Wahyudi mengatakan walaupun Presiden Joko Widodo membantah kritik yang menyebutkan dia terlibat dalam urusan partai dalam mengidentifikasi calon presiden pemilu 2024, hal tersebut merupakan praktik pemerintahan yang buruk.
"Ini jelas pelanggaran etika pemerintah dan penyalahgunaan kekuasaan. Meski yang bersangkutan berpendapat bahwa itu hanya diskusi, jelas tidak bermoral menggunakan fasilitas publik (Istana Negara) untuk membahas calon presiden. Itu adalah penyalahgunaan kekuasaan," ungkap Wahyudi.
Menurutnya, Istana Negara harus dijadikan sebagai sarana konferensi dan melayani kesejahteraan rakyat Indonesia. Begitu pula waktu, tenaga, dan pikiran seorang pejabat yang dibayar dari uang dari rakyat, semuanya harus digunakan untuk melayani rakyat, memikirkan bagaimana membuat rakyat hidup sejahtera. Bukannya justru digunakan untuk membahas cara memenangkan capres tertentu.
Dari hal diatas Wahyudi kembali menegaskan bahwa ada dua pelanggaran berat di sana. "Satu melanggar etika pemerintah dan dua penyalahgunaan kekuasaan. Dengan menggunakan fasilitas Istana Negara untuk mendukung capres tertentu," ujarnya.
Menurutnya, jika Jokowi masih ingin mengintervensi calon presiden tertentu, Jokowi bisa melakukannya sebagai politikus dan bukan sebagai Presiden yang melayani rakyat. Jadi secara moral masih bisa dilakukan. Hanya saja dia harus melakukannya di luar jam kerja dan di luar Istana Negara. Atau dia mengundurkan diri dari kursi kepresidenan agar tim suksesnya sebagai capres bisa lebih fleksibel.
Wahyudi menambahkan, Jokowi seharusnya berkonsentrasi pada pekerjaan dan memenuhi komitmen sebelumnya sesuai janji-janji kampanyenya. Setidaknya lakukanlah janji itu di dunia sebelum rakyat memintanya di akhirat. Dengan begitu, Jokowi bisa mengakhiri masa jabatannya dengan soft landing. Bisa mendarat dengan lancar di akhir jabatannya dan diterima kembali oleh masyarakat tanpa banyak hutang janji yang tidak terpenuhi.
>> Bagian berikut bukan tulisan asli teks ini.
(* ===== verification/ManagerDemo.v ===== *)
(** * A server with its threads at work

    A concrete world for the agent manager, schedules of its threads that show
    the theorems of [ManagerFacts] and [CreationFacts] at work, and what the
    manager does when the world is not as they expect. *)

From Stdlib Require Import NArith ZArith QArith Lia.
From S2P Require Import Prelude PyStr PyJson PyMonad PyKeyed PyBytes PyPath PyThreads ActivityState WsBroadcaster LayoutServer TaskFiles AgentManager AgentServer ManagerFacts CreationFacts ClientFacts EndpointFacts.
From stdpp Require Import relations options.
#[global] Open Scope nat_scope.
#[local] Open Scope py_scope.

Module ManagerDemo.
#[local] Instance repr : PyRepr := {| str_repr s := s; float_repr _ := u "0.0" |}.
Definition agent (i : pystr) : DiscoveredAgent :=
  {| host_id := u "h"; agent_id := i; agent_name := i; provider_name := u "local"; d_labels := []; d_work_dir := Some (path_of "/w") |}.
(** A line of mngr observe is [+a] for a discovered agent, [-a] for a destroyed one. *)
Definition parse_line (s : pystr) : outcome (option discovery_event) :=
  match s with
  | 43%N :: i => Ret (Some (AgentDiscoveryEvent (agent i)))
  | 45%N :: i => Ret (Some (AgentDestroyedEvent i))
  | _ => Ret (Some OtherEvent)
  end.
Definition bad_toml : dict := [(u "applications", JList [JStr "web"])].
#[local] Instance mngr : Mngr :=
  {| _own_agent_id := u "me"; _own_work_dir := u "/w"; _mngr_binary := u "mngr"; _host_dir := path_of "/host";
     user_home := path_of "/home"; mngr_host_dir := []; parse_discovery_event_line := parse_line;
     parse_env_file _ := []; is_ConcurrencyGroupError _ := false; is_MngrError _ := false; is_RuntimeError _ := false;
     toml_loads t := if t =? u "bad" then Ret bad_toml else Raise (ValueError []);
     epoch _ := Raise (ValueError []) |}.

Lemma clock : sane_clock.
Proof. intros s e [= <-]. by eexists. Qed.

Definition r0 : registry := build new_broadcaster.
(** The disk of an agent is there, but it has no marker. *)
Definition world (_ : registry) (q : question) : outcome (answer q) :=
  match q with
  | Mtime _ => Raise (OSError [])
  | PathExists p => Ret (bool_decide (p = child (path_of "/host/agents") "a") || bool_decide (p = path_of "/w/runtime"))
  | Create _ _ => Ret ([u "made"], Ret 0%Z)
  | NewAgentId => Ret (u "a")
  | SetOrder s => Ret (elements s)
  | IsDir _ => Ret true
  | MakeDirs _ | StartThread _ | StartObserver _ | StopObserver _ | StartObserve _ _ | CloseGroups | MngrContext | StartAgent _ | WsSend _ _ => Ret tt
  | ReadText _ | NewName => Ret []
  | ListAgents => Ret (path_of "/host", [])
  | SendTo _ _ => Ret []
  | Command _ _ => Ret {| returncode := 0; stdout := []; stderr := [] |}
  | NewObserver _ _ => Ret 0
  | FindLocations _ => Ret []
  end.
Lemma world_calm r q : calm r q (world r q).
Proof. destruct q; try done. split; [done|]. by intros x [= <-]. Qed.

Definition start_pool (cs : list call) : registry * list (P unit) := (r0, map thread_of cs).
Definition turns (n : nat) : list nat := concat (repeat (seq 0 4) n).
Definition is_done (p : P unit) : bool := match p with Done _ => true | _ => false end.
Lemma is_done_finished ts : forallb is_done ts = true → finished ts.
Proof.
  intros Hd. apply Forall_forall. intros p Hp. rewrite forallb_forall in Hd. apply list_elem_of_In, Hd in Hp. destruct p; try done. by eexists.
Qed.

(** Two threads: the reader of mngr observe, and a creation. *)
Definition calls : list call := [ObserveLines [(u "+a", true); (u "-a", true)]; CreateChat (u "n")].
Definition final : registry * list (P unit) := play world (turns 40) (start_pool calls).
Definition stale : registry * list (P unit) :=
  play world (repeat 0 6 ++ repeat 1 20 ++ repeat 0 2) (start_pool [ObserveLines [(u "+a", true)]; Remove (u "a")]).

(** The last message shows an agent that is gone: the list is read in one
    critical section and sent in another. *)
Theorem stale_list_sent_last :
  finished stale.2 ∧ rtc (pstep calm) (start_pool [ObserveLines [(u "+a", true)]; Remove (u "a")]) stale ∧
  agents_of stale.1 = ∅ ∧ ∃ v A, last (sent stale.1) = Some (AgentsUpdated v A) ∧ dom A = {[u "a"]}.
Proof.
  split; [apply is_done_finished; vm_compute; reflexivity|]. split; [apply play_steps; apply world_calm|].
  split; [vm_compute; reflexivity|]. eexists _, _. split; [vm_compute; reflexivity|]. vm_compute. reflexivity.
Qed.

(** Looking for the directory of the agent that was just created fails: the
    thread dies before the clients are told that the creation is over. *)
Definition unreadable (r : registry) (q : question) : outcome (answer q) :=
  match q with PathExists _ => Raise (OSError (u "Permission denied")) | q => world r q end.
Definition unfinished : registry * list (P unit) := play unreadable (turns 40) (start_pool [CreateChat (u "n")]).
Theorem creation_never_completed :
  finished unfinished.2 ∧ created (u "a") unfinished.1 = 1 ∧ completed (u "a") unfinished.1 = 0 ∧
  is_Some (agents_of unfinished.1 !! u "a").
Proof.
  split; [apply is_done_finished; vm_compute; reflexivity|]. split; [vm_compute; reflexivity|].
  split; [vm_compute; reflexivity|]. apply (bool_decide_unpack _). vm_compute. exact I.
Qed.

(** An entry of [applications.toml] that is no table: the reader of mngr observe
    ends with the error, the agents it found are never told, nor is what follows. *)
Definition odd_toml (r : registry) (q : question) : outcome (answer q) :=
  match q with PathExists _ => Ret true | ReadText _ => Ret (u "bad") | q => world r q end.
Definition deaf : registry * list (P unit) := play odd_toml (turns 40) (start_pool [ObserveLines [(u "+me", true); (u "+a", true)]]).
Theorem odd_entry_ends_reader :
  deaf.2 = [Done (Raise AttributeError)] ∧ dom (agents_of deaf.1) = {[u "me"]} ∧ sent deaf.1 = [].
Proof. split; [vm_compute; reflexivity|]. split; vm_compute; reflexivity. Qed.

(** Two clients of the log of one creation take from one queue: when the first
    has been told that the creation is over, the second waits for ever. *)
Definition logged : registry := with_log 0 [Some (u "line"); Some (u "done"); None] r0.
Lemma drained_waits turns ws q : ∀ r, log_lines r !! q = Some [] → (alone world (log_loop turns ws q) r).1 = Raise OutOfFuel.
Proof.
  induction turns as [|turns IH]; intros r Hr; [done|]. cbn [log_loop]. rewrite alone_bind, alone_locked. unfold log_get. rewrite Hr. cbn [default head tail].
  apply IH. simpl. apply lookup_insert_eq.
Qed.
Theorem second_log_client_waits turns :
  let first := alone world (log_loop 3 1 0) logged in
  first.1 = Ret tt ∧ delivered first.2 = [(1, u "line"); (1, u "done")] ∧ (alone world (log_loop turns 2 0) first.2).1 = Raise OutOfFuel.
Proof. split; [vm_compute; reflexivity|]. split; [vm_compute; reflexivity|]. apply drained_waits. vm_compute. reflexivity. Qed.

(** One agent with an activity. *)
Definition busy : registry := with_core true (track (u "a") (core (on_agents (<[u "a" := with_activity THINKING (item_of (agent (u "a")))]>) r0))) r0.
Lemma destroy_outcomes_witness : ∃ r', alone world (_destroy_agent (u "a")) busy = (Ret ok_response, r') ∧ without (u "a") busy r'.
Proof. exact (proj2 (destroy_outcomes world (u "a") busy (λ _ _, eq_refl))). Defined.
Lemma interrupt_outcomes_witness :
  ∃ r', alone world (_interrupt_agent_endpoint (u "a")) busy = (Ret ok_response, r') ∧ told_since busy r'
    ∧ agents_of r' = alter (with_activity IDLE) (u "a") (agents_of busy).
Proof. exact (proj2 (interrupt_outcomes world (u "a") None busy (λ _, eq_refl))). Defined.
Example busy_agent : activity_state <$> agents_of busy !! u "a" = Some (Some (u "THINKING")).
Proof. vm_compute. reflexivity. Qed.

Lemma every_change_told_witness :
  revision final.1 = revision r0 ∨ AgentsUpdated (revision final.1) (agents_of final.1) ∈ sent final.1.
Proof.
  apply (every_change_told calls r0 final.1 final.2).
  - exact clock.
  - split; [|apply ok_new]. by intros v A ?%elem_of_nil.
  - rewrite <- surjective_pairing. apply play_steps, world_calm.
  - apply is_done_finished. vm_compute. reflexivity.
Defined.

Lemma creations_complete_witness :
  created (u "a") final.1 = completed (u "a") final.1 ∧ _proto_agents final.1 !! u "a" = None.
Proof.
  apply (creations_complete (u "a") calls r0 final.1 final.2).
  - exact clock.
  - reflexivity.
  - reflexivity.
  - rewrite <- surjective_pairing. apply play_steps, world_calm.
  - apply is_done_finished. vm_compute. reflexivity.
Defined.
(** One creation was announced. *)
Example final_created : created (u "a") final.1 = 1.
Proof. vm_compute. reflexivity. Qed.

(** A client that joins after twelve turns of the two threads. *)
Definition early : registry * list (P unit) := play world (turns 3) (start_pool calls).
Definition watched : registry * list (P unit) :=
  play world (concat (repeat (seq 0 6) 60)) (with_broadcaster register early.1, early.2 ++ [ws_serve 20 (fresh_queue (_broadcaster early.1))]).
Lemma client_up_to_date_witness :
  (fresh_queue (_broadcaster early.1), text_of (AgentsUpdated (revision watched.1) (agents_of watched.1))) ∈ delivered watched.1.
Proof.
  apply (client_up_to_date calls r0 early.1 early.2 20 watched.1 watched.2).
  - exact clock.
  - split; [|apply ok_new]. by intros v A ?%elem_of_nil.
  - rewrite <- surjective_pairing. apply play_steps, world_calm.
  - rewrite <- surjective_pairing. apply play_steps, world_calm.
  - apply is_done_finished. vm_compute. reflexivity.
  - vm_compute. reflexivity.
  - apply (bool_decide_unpack _). vm_compute. exact I.
Defined.
End ManagerDemo.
"Kalau Jokowi masih gelisah dan terkesan ingin menempatkan orang tertentu untuk melanjutkan kebijakan saat ini maka bisa dipastikan itu pertanda masih banyak janji yang belum ditepati hingga akhir masa jabatan. Entah janji kepada rakyat atau juga janji kepada para investor politik," tutupnya.